Noriko: I feel I have a privilege of looking at only good things in Japan, like a guest. Me and my children are totally like many of our friends in France, you know, Japanese friends, Japanese families. They are completely happy, excited to go back to Japan. There is some kind of magic. I know too, if you are living there, that there’s a lot of dark sides, but I look at only the nice part of Japan. And yeah, how do I feel? You know, I feel at home, but of course if I went a little bit deeper I would feel a bit stranger as well. And you must feel… how long have you lived in Japan?
Hugh: I moved back just a couple of months ago, but I was here for two years during Covid, and yeah I think I can understand a lot of that. Obviously people treat me differently or expect different things because I’m foreign, but there’s a real sense of being able to enjoy it in a very superficial, privileged way. I try to not exploit that or take it for granted, but then sometimes I think can I have a deeper life here if I try? And then I question whether trying to have a completely ‘Japanese’ life and fit in completely would be an attractive idea even if it were possible. It’s a strange balance.
Noriko: I would say… I don’t know, it always has a good side and bad side. I’m here in France for about 20, nearly 25 years now, but I never really went deep. It’s possible, just to be… yeah, you can stay. It could be bad, but I ended up not assimilating myself to it... I couldn’t, you know. I just, I don’t go to the office, or just... yeah. It’s okay.
Hugh: Were you based in Paris or in the cities to begin with, before you started a family?
Noriko: Yes, it’s because of having children that took me to the countryside. If I become alone, then I would come back to the city.
Hugh: What’s one thing about France that you miss when you’re in Japan, and one thing about Japan that you miss when you’re in France?
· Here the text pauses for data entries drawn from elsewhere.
(** ** Properties of the generated record *)

(** Every row of a generated frame carries an IMEI and an ICCID of
    checksum zero: the check digits are only computed, and the row only
    built, when both bodies are decimal. *)
Lemma generated_row_luhn (self : RandomPhone.t) (phonenumber : option str)
      (g g' : Random) (frame : Frame) (row : IdentityRow) :
  _get_phone_data self phonenumber g = (Ok frame, g') ->
  In row frame ->
  checksum (cc_imei (assigned row)) decimal = Ok 0
  /\ checksum (cc_iccid (assigned row)) decimal = Ok 0.
Proof.
  intros H Hrow. apply _get_phone_data_inv in H.
  destruct H as (p & d & o & prefix & r & a & b & c & cd1 & cd2 & g1 & H).
  destruct H as (_ & _ & _ & _ & _ & _ & _ & _ & Hcd1 & Hcd2 & ->).
  destruct Hrow as [<-|[]]. cbn [identity_row assigned cc_imei cc_iccid].
  split.
  - apply (calc_check_digit_decimal_valid _ _ Hcd1).
  - apply (calc_check_digit_decimal_valid _ _ Hcd2).
Qed.

(** C1: in every generated identity record whose sampled tac, mcc, mnc and
    line are decimal-digit strings, the IMEI and the ICCID pass Luhn
    validation on the alphabet "0123456789": both checksums are 0. *)
Theorem imei_and_iccid_pass_luhn (self : RandomPhone.t) (phonenumber : option str)
        (g g' : Random) (frame : Frame) (row : IdentityRow) :
  _get_phone_data self phonenumber g = (Ok frame, g') ->
  In row frame ->
  digit_string (bb_tac1 (device (assigned row))) = true ->
  digit_string (aa_mcc (operator row)) = true ->
  digit_string (aa_mnc (operator row)) = true ->
  digit_string (aa_line (operator row)) = true ->
  checksum (cc_imei (assigned row)) decimal = Ok 0
  /\ checksum (cc_iccid (assigned row)) decimal = Ok 0.
Proof.
  intros H Hrow _ _ _ _. exact (generated_row_luhn _ _ _ _ _ _ H Hrow).
Qed.

Lemma imei_and_iccid_pass_luhn_witness :
  exists row g',
    _get_phone_data ex_self ex_phone ex_random = (Ok [row], g')
    /\ cc_imei (assigned row) = lit "354408118779849"
    /\ cc_iccid (assigned row) = lit "89550000112497036872"
    /\ checksum (cc_imei (assigned row)) decimal = Ok 0
    /\ checksum (cc_iccid (assigned row)) decimal = Ok 0.
Proof.
  eexists. eexists.
  split; [vm_compute; reflexivity|].
  split; [reflexivity|]. split; [reflexivity|].
  apply (imei_and_iccid_pass_luhn ex_self ex_phone ex_random _ _ _ eq_refl);
    [left; reflexivity|reflexivity|reflexivity|reflexivity|reflexivity].
Defined.

(** *** Lengths of IMSI, IMEI and ICCID *)

Lemma zfill_length (w : nat) (s : str) : (w <= length (zfill w s))%nat.
Proof.
  unfold zfill. destruct s as [|c rest].
  - rewrite repeat_length. cbn [length]. lia.
  - destruct (char_eqb c "+" || char_eqb c "-"); cbn [length];
      rewrite length_app, repeat_length; cbn [length]; lia.
Qed.

Lemma imei_body_length (tac : str) (r : Z) :
  (8 <= length tac)%nat -> length (imei_body tac r) = 14%nat.
Proof.
  intros H. unfold imei_body, slice_to. rewrite length_firstn, length_app.
  pose proof (zfill_length 6 (str_of_int r)). lia.
Qed.

Lemma iccid_body_length (line mnc p : str) :
  mnc <> [] -> length (iccid_body line mnc p) = 19%nat.
Proof.
  intros H. unfold iccid_body, slice_to.
  rewrite length_firstn, !length_app, !length_firstn, !length_app, !repeat_length.
  destruct mnc as [|c mnc]; [congruence|]. cbn [length lit list_ascii_of_string map]. lia.
Qed.

(** Neither a short tac nor an empty mnc is padded. *)
Example short_fields_give_short_identifiers :
  length (imei_body (lit "1234567") 42) = 13%nat
  /\ length (iccid_body (lit "55") (lit "") (lit "24970368714")) = 18%nat
  /\ length (iccid_body (lit "55") (lit "6") (lit "24970368714")) = 19%nat.
Proof. repeat split; reflexivity. Qed.

(** C7 (as stated, refuted): a seven-digit tac gives an IMEI of fourteen
    characters. *)
Lemma identifier_lengths_counterexample :
  ~ (forall (self : RandomPhone.t) (phonenumber : option str) (g g' : Random)
            (frame : Frame) (row : IdentityRow),
        _get_phone_data self phonenumber g = (Ok frame, g') ->
        In row frame ->
        (length (cc_imsi (assigned row)) <= 15
         /\ length (cc_imei (assigned row)) = 15
         /\ length (cc_iccid (assigned row)) = 20)%nat).
Proof.
  intros H.
  destruct (H ex_self_short ex_phone ex_random _ _ _ eq_refl (or_introl eq_refl))
    as (_ & Himei & _).
  vm_compute in Himei. discriminate Himei.
Qed.

(** C7 (amended): in every generated identity record whose sampled tac has
    at least 8 characters and whose mnc is not empty, the IMSI has at most
    15 characters, the IMEI exactly 15 and the ICCID exactly 20. *)
Theorem identifier_lengths (self : RandomPhone.t) (phonenumber : option str)
        (g g' : Random) (frame : Frame) (row : IdentityRow) :
  _get_phone_data self phonenumber g = (Ok frame, g') ->
  In row frame ->
  (8 <= length (bb_tac1 (device (assigned row))))%nat ->
  aa_mnc (operator row) <> [] ->
  (length (cc_imsi (assigned row)) <= 15
   /\ length (cc_imei (assigned row)) = 15
   /\ length (cc_iccid (assigned row)) = 20)%nat.
Proof.
  intros H Hrow. apply _get_phone_data_inv in H.
  destruct H as (p & d & o & prefix & r & a & b & c & cd1 & cd2 & g1 & H).
  destruct H as (_ & _ & _ & _ & _ & _ & _ & _ & Hcd1 & Hcd2 & ->).
  destruct Hrow as [<-|[]].
  cbn [identity_row assigned operator device cc_imsi cc_imei cc_iccid
       bb_tac1 aa_mnc].
  intros Htac Hmnc.
  apply calc_check_digit_decimal_valid in Hcd1, Hcd2.
  destruct Hcd1 as [_ Hcd1]. destruct Hcd2 as [_ Hcd2].
  rewrite !length_app, Hcd1, Hcd2, imei_body_length, iccid_body_length
    by assumption.
  unfold slice_to. rewrite length_firstn. lia.
Qed.

Lemma identifier_lengths_witness :
  exists row g',
    _get_phone_data ex_self ex_phone ex_random = (Ok [row], g')
    /\ (length (cc_imsi (assigned row)) <= 15
        /\ length (cc_imei (assigned row)) = 15
        /\ length (cc_iccid (assigned row)) = 20)%nat.
Proof.
  eexists. eexists.
  split; [vm_compute; reflexivity|].
  apply (identifier_lengths ex_self ex_phone ex_random _ _ _ eq_refl);
    [left; reflexivity|vm_compute; lia|discriminate].
Defined.

(** *** The MAC address *)

Lemma octets_ok : forallb octet_ok (map Z.of_nat (seq 0 256)) = true.
Proof. vm_compute. reflexivity. Qed.

Lemma fmt_02x_octet (n : Z) :
  0 <= n <= 255 ->
  exists x y, upper (fmt_02x n) = [x; y]
              /\ is_upper_hex x = true /\ is_upper_hex y = true.
Proof.
  intros H. pose proof octets_ok as Hall. rewrite forallb_forall in Hall.
  specialize (Hall n). unfold octet_ok in Hall.
  destruct (upper (fmt_02x n)) as [|x [|y [|z rest]]];
    try (discriminate Hall; fail).
  - exfalso. assert (false = true); [|discriminate]. apply Hall.
    replace n with (Z.of_nat (Z.to_nat n)) by lia.
    apply in_map, in_seq. lia.
  - exfalso. assert (false = true); [|discriminate]. apply Hall.
    replace n with (Z.of_nat (Z.to_nat n)) by lia.
    apply in_map, in_seq. lia.
  - exists x, y. split; [reflexivity|]. apply andb_true_iff. apply Hall.
    replace n with (Z.of_nat (Z.to_nat n)) by lia.
    apply in_map, in_seq. lia.
  - exfalso. assert (false = true); [|discriminate]. apply Hall.
    replace n with (Z.of_nat (Z.to_nat n)) by lia.
    apply in_map, in_seq. lia.
Qed.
Noriko: When I’m in Japan… often people start to miss food, right? So I guess me too. I might miss some tomatoes. Of course, there is human behaviour too. I would miss a good side… French people have a very big reputation that they are not really friendly, which is true, but there is a certain directness in their behaviour which makes things a little bit less stiff than in Japan. Yeah, I sometimes feel incredibly stiff in emotional expression in Japan.
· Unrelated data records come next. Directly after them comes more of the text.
(** The [try] block of [formatDecimal] for a scale above zero. *)
Lemma formatDecimal_try_scaled (v s : Z) :
  0 < s ->
  let digits := toString (Z.abs v) in
  let padded := replicate (Z.to_nat (s + 1) - String.length digits) "0" ++ digits in
  let n := String.length padded in
  let intPart := substring 0 (n - Z.to_nat s) padded in
  let decPart := substring (n - Z.to_nat s) (Z.to_nat s) padded in
  let rendered := (if v <? 0 then "-" else "") ++ intPart ++ "." ++ decPart in
  (Z.to_nat s + 1 <= n)%nat
  /\ Z.of_nat n = Z.max (strlen digits) (s + 1)
  /\ String.length decPart = Z.to_nat s
  /\ intPart ++ decPart = padded
  /\ strlen rendered = (if v <? 0 then 1 else 0) + Z.of_nat n + 1
  /\ formatDecimal_try rt v s
     = if (strlen digits <? s + 1) && (maxStringLength rt <? s + 1)
       then Throw InvalidStringLength
       else built rt rendered.
Proof.
  intros Hpos digits padded n intPart decPart rendered.
  assert (Hn : (Z.to_nat s + 1 <= n)%nat).
  { subst n padded. rewrite string_length_append, length_replicate. lia. }
  assert (Hmax : Z.of_nat n = Z.max (strlen digits) (s + 1)).
  { subst n padded. rewrite string_length_append, length_replicate. unfold strlen. lia. }
  assert (Hdec : String.length decPart = Z.to_nat s)
    by (apply substring_length; fold n; lia).
  assert (Hint : String.length intPart = (n - Z.to_nat s)%nat)
    by (apply substring_length; fold n; lia).
  assert (Hsplit : intPart ++ decPart = padded).
  { subst intPart decPart. rewrite !substring_list, <- string_of_app.
    simpl skipn.
    rewrite (firstn_all2 (n := Z.to_nat s) (skipn _ _))
      by (rewrite length_skipn, length_list_of; fold n; lia).
    rewrite firstn_skipn. apply string_of_list_ascii_of_string. }
  split; [exact Hn|]. split; [exact Hmax|]. split; [exact Hdec|]. split; [exact Hsplit|].
  split.
  { subst rendered. unfold strlen. rewrite !string_length_append, Hint, Hdec.
    destruct (v <? 0); simpl String.length; lia. }
  unfold formatDecimal_try. destruct (Z.eqb_spec s 0); [lia|].
  assert (Habs : (if startsWith "-" (toString v)
                  then strSliceFrom (toString v) 1 else toString v) = digits
                 /\ startsWith "-" (toString v) = (v <? 0)).
  { subst digits. destruct (Z.ltb_spec v 0).
    - rewrite toString_negative by assumption. simpl startsWith.
      rewrite strSliceFrom_tail. split; [f_equal; lia|reflexivity].
    - rewrite toString_unsigned by assumption. split; [f_equal; lia|reflexivity]. }
  destruct Habs as [Habs Hsign]. cbv zeta. rewrite Habs, Hsign.
  rewrite padStartBuilt_spec.
  destruct ((strlen digits <? s + 1) && (maxStringLength rt <? s + 1)); [reflexivity|].
  rewrite padStart_zeros. fold padded.
  assert (Hlen : s <= strlen padded) by (unfold strlen; fold n; lia).
  rewrite strSlice_head, strSliceFrom_last by assumption. fold n intPart decPart.
  destruct (String.eqb_spec intPart "") as [E|_]; [|reflexivity].
  exfalso. rewrite E in Hint. simpl in Hint. lia.
Qed.
(** No two stores have the same state object. *)
Definition states_distinct (w : world) : Prop :=
  forall s1 s2 st1 st2,
    store_objs w !! s1 = Some st1 -> store_objs w !! s2 = Some st2 ->
    stateObj st1 = stateObj st2 -> s1 = s2.

(** How the set of stores changes in one call: a store that is there was
    there with the same state object, or it is the one new store and its
    state object is newly allocated. *)
Definition store_step (w w' : world) : Prop :=
  forall s st', store_objs w' !! s = Some st' ->
    (exists st, store_objs w !! s = Some st /\ stateObj st = stateObj st') \/
    (s = fresh (dom (store_objs w)) /\ heap w !! stateObj st' = None).

(** [a] is not the state object of a store. *)
Definition not_a_state (a : loc) (w : world) : Prop :=
  forall s st, store_objs w !! s = Some st -> stateObj st <> a.

(** Writes through a proxy touch state objects only. *)
Definition states_only (w w' : world) : Prop :=
  store_objs w' = store_objs w /\
  forall a, not_a_state a w -> heap w' !! a = heap w !! a.

(** No object goes away and no object loses a key. *)
Definition keys_kept (w w' : world) : Prop :=
  forall a o, heap w !! a = Some o ->
    exists o', heap w' !! a = Some o' /\ dom o ⊆ dom o'.

(** The calls other than a plain assignment to the object [a]. *)
Definition leaves_alone (a : loc) (o : op) : Prop :=
  match o with
  | OpAssign a' _ _ => a' <> a
  | _ => True
  end.

(** [const off = store.on('theme', quiet)] in [twin_world]. *)
Definition theme_handle : unsub_handle := UnsubProp app "theme" 1.

Definition theme_subscribed : world :=
  run_from twin_world [OpOn app "theme" quiet].

(** * The component mixin: [StoreConnector(store)(BaseClass)] *)

(** ** Templates *)

From Stdlib Require Import Ascii.

(** A JS string as its characters. *)
Abbreviation chars := Stdlib.Strings.String.list_ascii_of_string.
Abbreviation text := Stdlib.Strings.String.string_of_list_ascii.

(** [[^}]+}] read from the start of [l]: the characters before the first
    closing brace, and what follows that brace. *)
Fixpoint take_name (l : list ascii) : option (list ascii * list ascii) :=
  match l with
  | [] => None
  | c :: l' =>
      if decide (c = "}"%char) then Some ([], l')
      else match take_name l' with
           | Some (name, rest) => Some (c :: name, rest)
           | None => None
           end
  end.

(** A match of [/\${([^}]+)}/] at the start of [l]: the name captured by
    the group (not empty), and what follows the match. *)
Definition match_placeholder (l : list ascii)
  : option (list ascii * list ascii) :=
  match l with
  | d :: b :: l' =>
      if decide (d = "$"%char /\ b = "{"%char) then
        match take_name l' with
        | Some (c :: name, rest) => Some (c :: name, rest)
        | _ => None
        end
      else None
  | _ => None
  end.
And then, when I’m in France, I miss people’s very simple kindness. I feel, with strangers in Japan, they need almost permission to be kind or to be related, so maybe we have to ask for something, but if we ask – do you know, where is the shop? – they always help you completely until the end. It happens in France too, sometimes. But people are nice in Japan, they can be very cold too, probably, but there is a certain kindness. I miss it sometimes, and I miss all the food, fish… fish, oh my God, it’s crazy. In France it’s not possible to find fish like that.
Hugh: In the UK, too! I’m not sure why — France, at least, has less coast proportionally. In the UK, we’re terrible at putting fresh fish on the table. That was one thing I was really excited for here, but then again, finding French-style bread or cheese in Japan is a nightmare.
Noriko: Yeah yeah yeah! It’s totally wet — like if you buy a baguette, after five minutes, it’s soft.
Hugh: I bought one from this bakery the other day, and then the next day it was exactly like that! It was like a bread-shaped banana, I was really sad about it.
Noriko: Yeah, exactly!
Hugh: Could you tell us a little bit about your new improv project, CxBxT? How did that come about, and what are your plans for its future?
Noriko: There will be. I think I just saw on Instagram that I have to share the story with Adrian. Adrian is Adrian Corker, that’s why Corker – C – and then B is Barton, George Barton. He has this really great duo, in which he plays with his girlfriend. They assist a lot of musicians, because he has a classical background, so for instance, there is this very ambitious, very interesting musician, Oliver Leith: George played in his opera. He has a classical music career, but at the same time he made some electronic music. He does percussion, his percussion is really great. GBSR Duo is George’s duo, and then he’s the Barton in Corker-Barton-Tujiko, in CxBxT.,
I knew Adrian through a music supervisor with whom I worked on some film music, and then Adrian has been making musical films, so I met him and we got along. Adrian and I independently have the same agent for film music composition opportunities, and the agent said maybe we can look for a director or a film who can hire us together. At that time we didn’t have any music together, and the agent said that maybe we can try to make some quickly together, just to make an example.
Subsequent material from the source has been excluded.